Iván cruzó las manos sobre el regazo y montó una pierna sobre otra. Aunque ya estaba acostumbrado a no hablar, algunas veces, para no perder el hilo, recurría a los post-it y escribía notitas al interlocutor de turno.

—Fíjate. En el caso, te sonreirás, como siempre, pero mira —dijo Dolly pasándose la palma de la mano por el pelo—, en el caso de que el hombre no hubiera sido ni fuera el ser abominable que es, ¿me sigues? En ese caso, hagamos un esfuerzo de imaginación, ¿de acuerdo?, aun así, no puedo imaginármelo. Sería como cargar con un bebé de pañales para el resto de tu vida, qué horroroso. La simple idea es una pura obscenidad, como diría mi hija.

Sólo una vez, una tarde, la víspera de Fin de Año, estuvo a punto de escapársele a Iván una palabra. Fue el día en que conoció a Dolly. Abrió la boca y, bien, no pasó de ahí. Se quedó con la boca abierta como si de repente se le hubiera encogido la inteligencia y, poco después de que Espíritu detectase el gesto, y haciendo una libre interpretación del mismo, dijera: «¡Milagro! ¡Milagro! ¡Ivana se va a echar a hablar!», ante los ojos estupefactos de Cornelia y de Dolly, que sólo tenía oídos para sí misma y sus problemas sentimentales con Felicity Camberra, Iván únicamente soltó un suspiro sibilante; pero de eso hacía varias semanas, y, desde entonces, no sólo había logrado dominarse hasta el punto de escuchar durante tardes enteras sin respirar por la boca, sino que, pese a ello, su figura había ido creciendo y creciendo entre las amigas de Cornelia de modo muy desconcertante para él. Y, aunque no siempre, de tanto en tanto algunas miradas, en particular las de Felicity, cuando Dolly no rondaba por ahí cerca, eran abiertamente audaces y no escondían un solo matiz de la muy compleja vida emocional de ciertas mujeres.

—De todas formas, hay algo en los bebés fascinante, ¿no crees?

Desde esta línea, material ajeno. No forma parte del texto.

(** [New]. *)
Definition NewGovernance (c : GService) : result GService :=
  if negb (AuthoringMode_Valid (AuthoringMode_OrDefault (gv_authoring c))) then Err []
  else Ok (mkGService (gv_challenges c) (gv_revalidator c) (gv_resolver c)
         (if (fl_MinApprovers (gv_floor c) <=? 0)%Z then mkFloor (fl_MinApprovers DefaultFloor) (fl_ProposerMayApprove (gv_floor c)) else gv_floor c)
         (if (gv_ttl c <=? 0)%Z then DefaultRevisionTTL else gv_ttl c)
         (if (gv_warnEvery c <=? 0)%Z then DefaultWarnInterval else gv_warnEvery c)
         (AuthoringMode_OrDefault (gv_authoring c))
         (if (ra_Window (gv_rate c) <=? 0)%Z || (ra_Burst (gv_rate c) <=? 0)%Z then DefaultRate else gv_rate c)
         (PayloadLimits_orDefault (gv_limits c)) (gv_capabilities c) (gv_renderCall c) (gv_overflow c)).

(** ** The bootstrap token (bootstrap.go) *)

Record BootstrapStatus := mkBootstrapStatus { bs_Issued : bool; bs_Consumed : bool; bs_IssuedAt : Time.t; bs_ConsumedAt : option Time.t }.
Definition bootstrapStatus (g : GDB) : BootstrapStatus :=
  match g_boot g with
  | None => mkBootstrapStatus false false Time.zero None
  | Some b => mkBootstrapStatus true (bool_decide (is_Some (bt_consumed b))) (bt_issued b) (bt_consumed b)
  end.

Section bootstrap.
Context `{GovEnv}.

(** [token] is a fresh one; a token that was issued before is not replaced unless
    [replace] is set. *)
Definition mint (now : Time.t) (token : string) (replace : bool) : GTx string := λ g,
  if negb replace && bs_Issued (bootstrapStatus g) then Ok ("", g)
  else
    (let% _ := tx_write (with_boot (Some (mkBootRow (hashToken token) (Time.trunc_us now) None None))) in
     let% _ := note AuditKindBootstrapIssued GovernancePolicyID [severity SeverityNotice; ("digest", JStr (hashToken token))] in
     tx_ret token) g.

Definition refuse_token (why : string) : G unit :=
  let^ _ := g_attempt (gtxn (λ _, note AuditKindBootstrapRefused GovernancePolicyID [severity SeverityCritical; ("reason", JStr why)])) in
  g_ret tt.

Definition Verify (token : string) : G unit :=
  let^ row := gquery (λ g, Ok (g_boot g)) in
  match row with
  | None => let^ _ := refuse_token "no bootstrap token has been issued" in g_throw [ErrBootstrapMissing]
  | Some b =>
      if bool_decide (is_Some (bt_consumed b)) then
        let^ _ := refuse_token "the bootstrap token was already consumed" in g_throw [ErrBootstrapSpent]
      else if bool_decide (token = "") then
        let^ _ := refuse_token "no bootstrap token was presented" in g_throw [ErrBootstrapRequired]
      else if negb (bool_decide (hashToken token = bt_hash b)) then
        let^ _ := refuse_token "the presented bootstrap token does not match" in g_throw [ErrBootstrapInvalid]
      else g_ret tt
  end.
End bootstrap.

Definition consume (now : Time.t) : GTx unit := λ g,
  match g_boot g with
  | Some b =>
      if bool_decide (is_Some (bt_consumed b)) then Err [ErrBootstrapSpent]
      else
        (let% _ := tx_write (with_boot (Some (mkBootRow (bt_hash b) (bt_issued b) (Some (Time.trunc_us now)) (bt_warned b)))) in
         note AuditKindBootstrapConsumed GovernancePolicyID [severity SeverityNotice]) g
  | None => Err [ErrBootstrapSpent]
  end.

Definition recordUse (action actor : string) : GTx unit :=
  note AuditKindBootstrapUsed GovernancePolicyID [severity SeverityNotice; ("action", JStr action); ("actor", JStr actor)].

Definition unused_detail : string :=
  "this installation is still in solo-admin mode and the bootstrap token is still live; lock governance to retire it".

(** [int64(d.Seconds())]. *)
Definition whole_seconds (d : Time.duration) : Z := to_int64 0 (Float64.seconds d).

Definition WarnIfUnused (warnEvery : Time.duration) (now : Time.t) : G bool :=
  gtxn (λ _ g,
    match g_boot g with
    | None => Ok (false, g)
    | Some b =>
        if bool_decide (is_Some (bt_consumed b)) then Ok (false, g)
        else if (Time.Sub now (default (bt_issued b) (bt_warned b)) <? warnEvery)%Z then Ok (false, g)
        else
          (let% _ := tx_write (with_boot (Some (mkBootRow (bt_hash b) (bt_issued b) (bt_consumed b) (Some (Time.trunc_us now))))) in
           let% _ := note AuditKindBootstrapUnused GovernancePolicyID
                       [severity SeverityCritical; ("issued_at", JTime (bt_issued b));
                        ("unused_seconds", JInt (whole_seconds (Time.Sub now (bt_issued b)))); ("detail", JStr unused_detail)] in
           tx_ret true) g
    end).

(** ** Reading the policies *)

Definition fetched {A} (f : Tables → result A) : G A := gquery (λ g, f (g_tables g)).

Section policies.
Context `{Codec}.

(** [Service.governance]: the reserved policy as it stands. *)
Definition governance (t : Tables) : result (PolicyRecord * Policy) :=
  match EffectivePolicy GovernancePolicyID t with
  | Err e => if errors_Is e ErrNotFound then Err [ErrNotInstalled] else Err e
  | Ok rec =>
      if pr_Deleted rec then Err [ErrNotInstalled]
      else let? p := PolicyRecord_Policy rec in Ok (rec, p)
  end.

Definition mode_of (p : Policy) : Mode := match GovernanceQuorum (Some p) with Some _ => ModeQuorum | None => ModeSolo end.

(** [Service.Mode]. *)
Definition governance_mode : G Mode := let^ rp := fetched governance in g_ret (mode_of rp.2).

(** The policies of the tenant: the effective ones but the reserved one. *)
Definition tenant_records (t : Tables) : list PolicyRecord :=
  List.filter (λ r, negb (IsReserved (pr_ID r))) (EffectivePolicies [] t).

Definition tenantSet : G PolicySet :=
  let^ schema := fetched LatestSchema in
  let^ decoded := g_lift (DecodeSchema (scr_Document schema)) in
  let^ records := fetched (λ t, Ok (tenant_records t)) in
  let^ ps := g_lift (res_map PolicyRecord_Policy records) in
  g_ret (mkSet decoded ps).

Definition currentState : G CurrentState :=
  let^ schema := fetched LatestSchema in
  let^ decoded := g_lift (DecodeSchema (scr_Document schema)) in
  let^ records := fetched (λ t, Ok (tenant_records t)) in
  let^ ps := g_lift (res_map (λ r, let? p := PolicyRecord_Policy r in Ok (mkCurrentPolicy (Some p) (pr_Origin r))) records) in
  g_ret (mkCurrentState decoded ps).

(** [Service.reconstructed]: the reads around [Delta.reconstructed]. *)
Definition reconstruct (d : Delta) : G Delta :=
  let^ schema := match de_SchemaAfter d with
                 | None => g_ret (Err [])
                 | Some _ => let^ rec := fetched LatestSchema in g_ret (DecodeSchema (scr_Document rec))
                 end in
  match de_Changes d with
  | [] => g_lift (reconstructed schema ∅ d)
  | _ =>
      let^ _ := match de_SchemaAfter d, schema with Some _, Err e => g_throw e | _, _ => g_ret tt end in
      let^ records := fetched (λ t, Ok (EffectivePolicies [] t)) in
      g_lift (reconstructed schema (list_to_map (map (λ r, (pr_ID r, PolicyRecord_Policy r)) records)) d)
  end.

(** ** Writing a policy

    The decisions refer to the versions that exist. *)
Definition put_policy (at_ : Time.t) (i : PolicyInput) : GTx PolicyRecord :=
  let% rec := on_tables (PutPolicy at_ i) in
  let% _ := tx_write (with_db (λ db, mkDB (db_decisions db) (db_progress db) (db_approvals db) (db_audit db) (db_policies db ++ [(pr_ID rec, pr_Version rec)]))) in
  tx_ret rec.
Definition delete_policy (at_ : Time.t) (id author : string) : GTx PolicyRecord :=
  let% rec := on_tables (DeletePolicy at_ id author) in
  let% _ := tx_write (with_db (λ db, mkDB (db_decisions db) (db_progress db) (db_approvals db) (db_audit db) (db_policies db ++ [(pr_ID rec, pr_Version rec)]))) in
  tx_ret rec.

(** ** Installation and the lock *)

Section install.
Context `{GovEnv} `{CEL}.

Definition install_tx (now : Time.t) (token : string) (at_ : Time.t) : GTx string := λ g,
  let fresh :=
    let% schema := on_tables (PutSchema at_ GovernanceSchema OriginForm SystemAuthor) in
    let% _ := put_policy at_ (mkPolicyInput (Some (GovernancePolicy [])) (scr_Version schema) OriginForm SystemAuthor false) in
    let% issued := mint now token false in
    let% _ := note AuditKindInstalled GovernancePolicyID
                [severity SeverityNotice; ("mode", JStr (Mode_string ModeSolo)); ("schema_version", JInt (scr_Version schema))] in
    tx_ret issued in
  match EffectivePolicy GovernancePolicyID (g_tables g) with
  | Ok existing => if negb (pr_Deleted existing) then mint now token false g else fresh g
  | Err e => if errors_Is e ErrNotFound then fresh g else Err e
  end.

Definition Install (now : Time.t) : G string :=
  let^ token := g_newToken in gtxn (install_tx now token).

Record LockRequest := mkLockRequest { lr_Actor : option Subject; lr_Token : string; lr_Quorum : Quorum }.

(** A policy against the reserved schema. *)
Definition valid_reserved (p : Policy) : bool := bool_decide (Validate.Validate (mkSet GovernanceSchema [p]) = []).

Definition lock_tx (now : Time.t) (actor : Subject) (q : Quorum) (at_ : Time.t) : GTx unit :=
  let% rp := (λ g, let? rp := governance (g_tables g) in Ok (rp, g)) in
  match GovernanceQuorum (Some rp.2) with
  | Some _ => tx_fail [ErrAlreadyLocked]
  | None =>
      let% _ := put_policy at_ (mkPolicyInput (Some (GovernancePolicy [CQuorum q])) (pr_SchemaVersion rp.1) (pr_Origin rp.1) (su_ID actor) false) in
      let% _ := consume now in
      note AuditKindLocked GovernancePolicyID
        [severity SeverityNotice; ("actor", JStr (CallerID actor)); ("threshold", JInt (q_Threshold q));
         ("approvers", match as_Members (q_Approvers q) with [] => JNull | l => JArr (map JStr l) end); ("claim", JStr (as_Claim (q_Approvers q)))]
  end.

Definition Lock (req : LockRequest) (now : Time.t) : G unit :=
  match lr_Actor req with
  | None => g_throw [ErrUnauthenticated]
  | Some actor =>
      if negb (bool_decide (su_Kind actor = SubjectUser)) then g_throw [ErrUnauthenticated]
      else
        let^ _ := Verify (lr_Token req) in
        let locked := GovernancePolicy [CQuorum (lr_Quorum req)] in
        let^ _ := g_lift (CheckSatisfiable (mkDelta [mkChange ChangeModify GovernancePolicyID (Some (GovernancePolicy [])) (Some locked) no_origin no_origin] None None)) in
        if negb (valid_reserved locked) then g_throw [ErrInvalidRevision]
        else gtxn (lock_tx now actor (lr_Quorum req))
  end.
End install.

(** ** Assessing a delta *)

Definition tenantDelta (d : Delta) : Delta :=
  mkDelta (List.filter (λ c, negb (IsReserved (ch_PolicyID c))) (de_Changes d)) (de_SchemaBefore d) (de_SchemaAfter d).

Section assess.
Context `{CEL}.

(** The checks on a change of the reserved policy. *)
Definition reserved_change_ok (d : Delta) (mode : Mode) : result unit :=
  match Delta_Change d GovernancePolicyID with
  | None => Ok tt
  | Some c =>
      if bool_decide (ch_Kind c = ChangeDelete) then Err [ErrAlreadyLocked]
      else match ch_After c with
      | None => Ok tt
      | Some after =>
          if bool_decide (mode = ModeQuorum) && bool_decide (GovernanceQuorum (Some after) = None) then Err [ErrAlreadyLocked]
          else if valid_reserved after then Ok tt else Err [ErrInvalidRevision]
      end
  end.

Definition outcome_valid (result : PolicySet) : bool :=
  (bool_decide (set_Policies result = []) && bool_decide (sch_Actions (set_Schema result) = [])) || bool_decide (Validate.Validate result = []).

Definition validateOutcome (d : Delta) (mode : Mode) : G unit :=
  let^ _ := g_lift (reserved_change_ok d mode) in
  let^ tenant := tenantSet in
  let^ outcome := g_lift (Delta.Result (tenantDelta d) (Some tenant)) in
  if outcome_valid outcome then g_ret tt else g_throw [ErrInvalidRevision].

Record assessment := mkAssessment {
  as_mode : Mode; as_delta : Delta; as_class : Classification; as_requirement : option Requirement;
  as_current : option Quorum; as_proposed : option Quorum; as_violations : nat }.

(** [assess] answers what it concluded even when it fails; a violation is an error
    that comes from the delta itself. *)
Definition assess (s : GService) (d : Delta) (proposer : string) : G (assessment * result unit) :=
  let stop (a : assessment) (violated : bool) (e : error) : G (assessment * result unit) :=
    g_ret (mkAssessment (as_mode a) (as_delta a) (as_class a) (as_requirement a) (as_current a) (as_proposed a) (if violated then 1 else 0), Err e) in
  let a0 := mkAssessment ModeSolo (mkDelta [] None None) [] None None None 0 in
  let^ gov := g_attempt (fetched governance) in
  match gov with
  | Err e => stop a0 false e
  | Ok rp =>
      let current := GovernanceQuorum (Some rp.2) in
      let mode := mode_of rp.2 in
      let a1 := mkAssessment mode (mkDelta [] None None) [] None current None 0 in
      let^ rebuilt := g_attempt (reconstruct d) in
      match rebuilt with
      | Err e => stop a1 false e
      | Ok d =>
          let a2 := mkAssessment mode d [] None current None 0 in
          match Delta_Validate d with
          | Err e => stop a2 true e
          | Ok _ =>
              match CheckSatisfiable d with
              | Err e => stop a2 true e
              | Ok _ =>
                  let^ outcome := g_attempt (validateOutcome d mode) in
                  match outcome with
                  | Err e => stop a2 true e
                  | Ok _ =>
                      let class := Classify d in
                      let proposed := match Delta_Change d GovernancePolicyID with Some c => GovernanceQuorum (ch_After c) | None => None end in
                      match Require current proposed class (gv_floor s) proposer with
                      | Err e => stop (mkAssessment mode d class None current proposed 0) true e
                      | Ok req => g_ret (mkAssessment mode d class (Some req) current proposed 0, Ok tt)
                      end
                  end
              end
          end
      end
  end.

Record Preview := mkPreview {
  pv_Mode : Mode; pv_Weakening : bool; pv_Findings : list Finding; pv_Threshold : Z; pv_Approvers : list string;
  pv_ExcludeProposer : bool; pv_AffectedDecisions : Z; pv_Violations : nat }.
Definition Admissible (p : Preview) : bool := (pv_Violations p =? 0)%nat.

Algo nos arrastra desde lo más soterrado (¿está bien dicho soterrado?) de nuestro yo femenino —declamó Dolly—. Y eso aunque, en el fondo, las hijas sean las peores rivales de sus madres. Como si no lo supiéramos. Como si eso no lo tuviera ya muy claro; nada de hijas, más que hijas yo siempre he querido amigas. Pero, volviendo a lo de antes —dijo Dolly escogiendo un cigarrillo de la pitillera—, el bebé, el hombre. ¿Quieres? Lo sé, perdona, hija, siempre olvido que fumas sólo en casos excepcionales. Pícara mujer, quisiera saber qué entiendes tú por casos excepcionales. ¿Sabes que tu perfil todavía me resulta familiar? ¿Te lo he dicho ya? Me repito, pero cómo me habría gustado conocer a tu madre. En fin, de verdad que no compensan, ni uno ni otro. Esa es mi opinión. Ahora bien, cómo decirlo, son fascinantes los dos en su desamparo, son grimosos, ¿no crees?

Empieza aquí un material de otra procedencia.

Lemma writeChange_left p v at_ c g u g' : tables_ok (g_tables g) → validateShape c = Ok tt → writeChange p v at_ c g = Ok (u, g') →
  tables_ok (g_tables g') ∧ same_rest g g' ∧ (∀ id, id ≠ ch_PolicyID c → live_row id (g_tables g') = live_row id (g_tables g)) ∧
  ∃ r, live_row (ch_PolicyID c) (g_tables g') = Some r ∧ pr_Deleted r = bool_decide (ch_Kind c = ChangeDelete) ∧
    (ch_Kind c ≠ ChangeDelete → ∃ a, ch_After c = Some a ∧ Marshal (one_policy a) = Ok (pr_Document r)).
Proof.
  intros Ht (Hid & _)%validateShape_ok. unfold writeChange. case_bool_decide as Ek.
  - intros (rec & g1 & (Hdel & [Hok Hs _ Hl Ho] & Hr & Hd)%delete_policy_tables & [= _ <-])%tx_bind_Ok; [|done]. split_and!; [done|by split_and!|done|]. exists rec. by split_and!.
  - intros (ov & g0 & (ov' & _ & [= _ <-])%res_bind_Ok & Hr)%tx_bind_Ok.
    apply tx_bind_Ok in Hr as (rec & g1 & (a & doc & Ea & Hm & Hdoc & Hdel & [Hok Hs _ Hl Ho] & Hrev & Hd)%put_policy_tables & [= _ <-]); [|done]. simpl in Ea.
    rewrite (Hid a Ea) in *. split_and!; [done|by split_and!|done|]. exists rec. split_and!; [done|done|]. intros _. exists a. by rewrite Hdoc.
Qed.

Lemma write_changes_left p v at_ cs g u g' :
  tables_ok (g_tables g) → Forall (λ c, validateShape c = Ok tt) cs → NoDup (map ch_PolicyID cs) → write_changes p v at_ cs g = Ok (u, g') →
  tables_ok (g_tables g') ∧ same_rest g g' ∧ ∀ id, left_by cs (g_tables g) (g_tables g') id.
Proof.
  revert g. induction cs as [|c cs IH]; intros g Ht Hsh Hnd; simpl; [intros [= _ <-]; by split_and!|].
  apply Forall_cons in Hsh as [Hc Hsh]. apply NoDup_cons in Hnd as [Hn Hnd]. intros (v1 & g1 & Hw & Hr)%tx_bind_Ok.
  destruct (writeChange_left _ _ _ _ _ _ _ Ht Hc Hw) as (Ht1 & (Hs1 & Hr1 & Hd1) & Ho1 & Hl1). destruct (IH g1 Ht1 Hsh Hnd Hr) as (Ht2 & (Hs2 & Hr2 & Hd2) & Hl2).
  split_and!; [done|split_and!; congruence|]. intros id. unfold left_by. simpl. specialize (Hl2 id). unfold left_by in Hl2. destruct (decide (ch_PolicyID c = id)) as [<-|Hne]; simpl.
  - destruct (list_find _ cs) as [[i c']|] eqn:El; simpl in Hl2; [|by rewrite Hl2].
    apply list_find_Some in El as (Hi%list_elem_of_lookup_2 & E & _). destruct Hn. rewrite <-E. apply elem_of_map. eauto.
  - destruct (list_find _ cs) as [[i c']|]; simpl in *; [done|]. rewrite Hl2. by apply Ho1.
Qed.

Que él las confortaba era un hecho incuestionable; pero qué las confortaba de él exactamente era una incógnita que Iván no había despejado. ¿Era su presencia? ¿Era el hecho de estar, contra la inoperante voluntad de Cornelia, a disposición de sus amigas? ¿O era más bien su ausencia, entendiendo por ausencia su mudez crónica? ¿O era su sexualidad omnipresente, fuere cual fuere la sexualidad que las atraía, o qué es lo que era? ¿Y a Dolly? Le hubiera gustado comentar estos detalles con Cornelia al igual que comentaban otros mil pequeños detalles; sólo que para Cornelia esto no tenía visos de ser un pequeño detalle, y si en alguna rara ocasión él lo había intentado, Cornelia le había hecho comprender en seguida la importancia de no estar ocioso y de buscarse un empleo, aunque luego se arrepintiera de semejante vileza repitiendo, cuando él ya le daba la espalda, que lo sentía y que no había querido ofenderlo.

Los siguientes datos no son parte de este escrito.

(* ===== verification/ExportSpec.v ===== *)
(** * Export, then apply

    What internal/policy/revision/export.go exports, applied to the installation it came
    from by internal/policy/revision/apply.go, is no change.  The export is of the stored
    documents, each in a file of its own; the apply joins the files to one stream and
    reads that.  What this asks of the YAML package beyond [YamlText] is the class
    [YamlStream], with a reference instance at the end. *)
From Stdlib Require Import Ascii.
From S2P Require Import Prelude GoLib Policy Cel CelRef Validate Delta PolicyStore PolicyStoreSpec ApplyPlan ApplyPlanSpec Json World.
From S2P Require Import Text Encode Decode CodecRead PolicyCodec Challenge Quorum Service Governance Proposals GovWorld Revalidate.
Import Strings.

(** Texts of one mapping each, as the encoder wrote them, joined as the program joins
    them, read as the mappings in order; and a shallow read of such a text finds the
    mapping's kind. *)
Class YamlStream `{YamlText, Yaml} := {
  yaml_read_joined (ms : list mapBuilder) (texts : list string) :
    Forall2 (λ m text, yaml_write [documentOf (mapping m)] = Ok text) ms texts →
    yaml_read (foldl appendDocument "" texts) = (map (λ m, resolved (documentOf (mapping m))) ms, false);
  yaml_kinds_written (m : mapBuilder) (text k : string) :
    yaml_write [documentOf (mapping m)] = Ok text → NoDup (map (λ kv, Value kv.1) (entries m)) → present (entries m) "kind" = Some (str k) →
    yaml_kinds text = Ok [k] }.

(** ** Documents of one mapping *)

Ltac split_ifs := repeat match goal with |- context [if ?b then _ else _] => destruct b end.
Ltac known_mapping :=
  unfold envelope, putStringIf, putString, put, newMapping, str, scalar; split_ifs;
  (split; [apply (bool_decide_unpack _); vm_compute; exact I|vm_compute; reflexivity]).

Lemma policy_mapping `{GoFmt} p : ∃ m, policyDocumentNode p = documentOf (mapping m) ∧
  NoDup (map (λ kv, Value kv.1) (entries m)) ∧ present (entries m) "kind" = Some (str KindPolicy).
Proof.
  unfold policyDocumentNode. eexists. split; [reflexivity|].
  generalize (stringSequenceNode (p_Actions p)), (sequence (map challengeNode (p_Challenges p))), (p_ID p), (p_Description p), (p_Subject p), (p_Resource p), (p_Context p).
  intros acts chs id desc subj res ctx. destruct (p_Condition p) as [|op ops|l op r|l c b]; [|generalize (conditionNode (Logic op ops))|generalize (conditionNode (Compare l op r))|generalize (conditionNode (Member l c b))];
    try intros cond; known_mapping.
Qed.

Lemma schema_mapping s : ∃ m, schemaDocumentNode s = documentOf (mapping m) ∧
  NoDup (map (λ kv, Value kv.1) (entries m)) ∧ present (entries m) "kind" = Some (str KindSchema).
Proof.
  unfold schemaDocumentNode. eexists. split; [reflexivity|].
  generalize (sequence (map entityNode (sch_Entities s))), (sequence (map actionNode (sch_Actions s))), (sequence (map sourceNode (sch_Sources s))).
  intros es acts srcs. known_mapping.
Qed.

(** ** What the tables hold *)

Section tables.
Context `{GoFmt, YamlText} (hash : string → string).
#[local] Instance codec : Codec := policy_codec hash.

(** A write whose policy or schema the format represents, and whose schema is not empty. *)
Definition in_format (w : write) : Prop :=
  match w with
  | WSchema _ s _ _ => encodable (Normalize (only_schema s)) = true ∧ schemaEmpty (normalizeSchema s) = false
  | WPut _ i => ∀ p, pi_Policy i = Some p → encodable (Normalize (one_policy p)) = true
  | WDelete _ _ _ => True
  end.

—Te diré una cosa —dijo Dolly con una nota en la voz amortiguada y retrepándose en el sofá—. Lo que mi hija es incapaz de comprender es que una madre no es de piedra. La sordera de las hijas hacia las madres roza la crueldad. Mira, en su caso, no te diré que comprendí lo del Club como si fuera cosa mía, pero casi. ¡Oh, sí! Otra cosa fue que procurase ahorrarle sufrimientos. Advertirla de los peligros era un proceder lógico tratándose de una madre, ¿o no?, pero, ¿comprenderla?, a ver si me entiendes, querida, comprenderla la comprendía de la a a la zeta. El hombre, la sabandija del hombre, ese gusano, en lo que tiene de abyecto y de repugnante, maldita sea, da asco, no cabe duda, pero el asco, el verdadero asco es casi una poderosa forma de atracción, ¿verdad? No hay asco más repulsivo. No quiero pensar mucho en ello, pero así es. Te lo digo: personalmente, lo comprendo. Y no es que lo haya discutido con muchas mujeres. Es un tema problemático, como sabes, para discutirlo a la ligera —dijo aspirando otra bocanada de humo.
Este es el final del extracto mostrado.